Un palestinese protesta perché gli è stato negato il permesso di pregare nella Grande Moschea

Speciale Assadakah

I colleghi di Assadakah inviano da Gerusalemme le notizie e le testimonianze  del popolo palestinese ancora costretto a vivere in mezzo a mille difficoltà, tra queste: la negazione dei propri diritti, l’impossibilità di entrare nella Grande Moschea per pregare.

La popolazione e i giovani di fronte alla chiusura della Grande Moschea di Gerusalemme invitano il mondo ad aiutarli. Sono costretti a protestare perché non hanno validi strumenti per contrastare il divieto di poter entrare nella Moschea, non possono impedire la chiusura del centro storico, di alcuni esercizi commerciali, e di botteghe artigiane. Sono  soli e sono rimasti in pochi.

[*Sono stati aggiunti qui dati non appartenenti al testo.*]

(** The progress rule: a loop whose body never fails under the invariant. *)
Lemma foldM_total {E A B} (f : B -> A -> outcome E B) (I : list A -> B -> Prop) b l :
  I [] b ->
  (forall done x rest acc, l = done ++ x :: rest -> I done acc ->
     exists acc', f acc x = Ok acc' /\ I (done ++ [x]) acc') ->
  exists b', foldM f b l = Ok b' /\ I l b'.
Proof.
  intros H0 Hstep.
  enough (G : forall rest done acc, l = done ++ rest -> I done acc ->
            exists b', foldM f acc rest = Ok b' /\ I l b') by (by apply (G l [])).
  induction rest as [|x rest IH]; intros done acc -> Hi; cbn.
  - rewrite app_nil_r. eauto.
  - destruct (Hstep done x rest acc eq_refl Hi) as (acc' & -> & Hi'). cbn.
    apply (IH (done ++ [x]) acc'); [|done]. by rewrite <- app_assoc.
Qed.

Lemma insert_by_perm {A} (le : A -> A -> bool) x l : insert_by le x l ≡ₚ x :: l.
Proof.
  induction l as [|y l IH]; cbn; [done|]. destruct (le x y); [done|]. rewrite IH. constructor.
Qed.

Lemma sort_by_perm {A} (le : A -> A -> bool) l : sort_by le l ≡ₚ l.
Proof. induction l as [|x l IH]; cbn; [done|]. by rewrite insert_by_perm, IH. Qed.

Lemma insert_by_sorted {A} (le : A -> A -> bool) x l :
  Transitive (fun a b => le a b = true) -> (forall a b, le a b = true \/ le b a = true) ->
  StronglySorted (fun a b => le a b = true) l -> StronglySorted (fun a b => le a b = true) (insert_by le x l).
Proof.
  intros T O. induction 1 as [|y l Hs IH Hf]; cbn; [by repeat constructor|]. destruct (le x y) eqn:E.
  - constructor; [by constructor|]. constructor; [done|]. eapply Forall_impl; [exact Hf|]. intros z Hz. by apply (T x y z).
  - constructor; [done|]. rewrite insert_by_perm. constructor; [|done]. by destruct (O x y) as [|]; [congruence|].
Qed.

Lemma sort_by_sorted {A} (le : A -> A -> bool) :
  Transitive (fun a b => le a b = true) -> (forall a b, le a b = true \/ le b a = true) ->
  forall l, StronglySorted (fun a b => le a b = true) (sort_by le l).
Proof. intros T O l. induction l; cbn; [constructor|by apply insert_by_sorted]. Qed.

Section MapSums.
Context {K V : Type} `{Countable K}.
Implicit Types (f : K -> V -> Z) (m : gmap K V).

Lemma msum_empty f : msum f (∅ : gmap K V) = 0.
Proof. unfold msum. by rewrite map_to_list_empty. Qed.

Lemma msum_insert_new f m k v : m !! k = None -> msum f (<[k:=v]> m) = f k v + msum f m.
Proof.
  intros Hk. unfold msum.
  rewrite (zsum_perm _ (map (fun kv => f kv.1 kv.2) ((k, v) :: map_to_list m))).
  - reflexivity.
  - by rewrite map_to_list_insert.
Qed.

Lemma msum_delete f m k v : m !! k = Some v -> msum f m = f k v + msum f (delete k m).
Proof.
  intros Hk. rewrite <- (insert_delete_id m k v Hk) at 1.
  rewrite msum_insert_new; [done|]. apply lookup_delete_eq.
Qed.

Lemma msum_insert f m k v v' :
  m !! k = Some v -> msum f (<[k:=v']> m) = msum f m - f k v + f k v'.
Proof.
  intros Hk. rewrite (msum_delete f m k v Hk).
  rewrite <- insert_delete_eq, msum_insert_new by apply lookup_delete_eq. lia.
Qed.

Tutti aspettano alle porte della Grande Moschea il momento in cui, alcuni Stati del mondo, possano essere in grado di sostenerli per ottenere la riapertura della loro adorata Moschea. È un loro diritto pregare quando vogliono, il messaggio che desiderano inviare è che sono cresciuti alle porte della grande Moschea e moriranno lì, senza lasciare il loro luogo di  culto.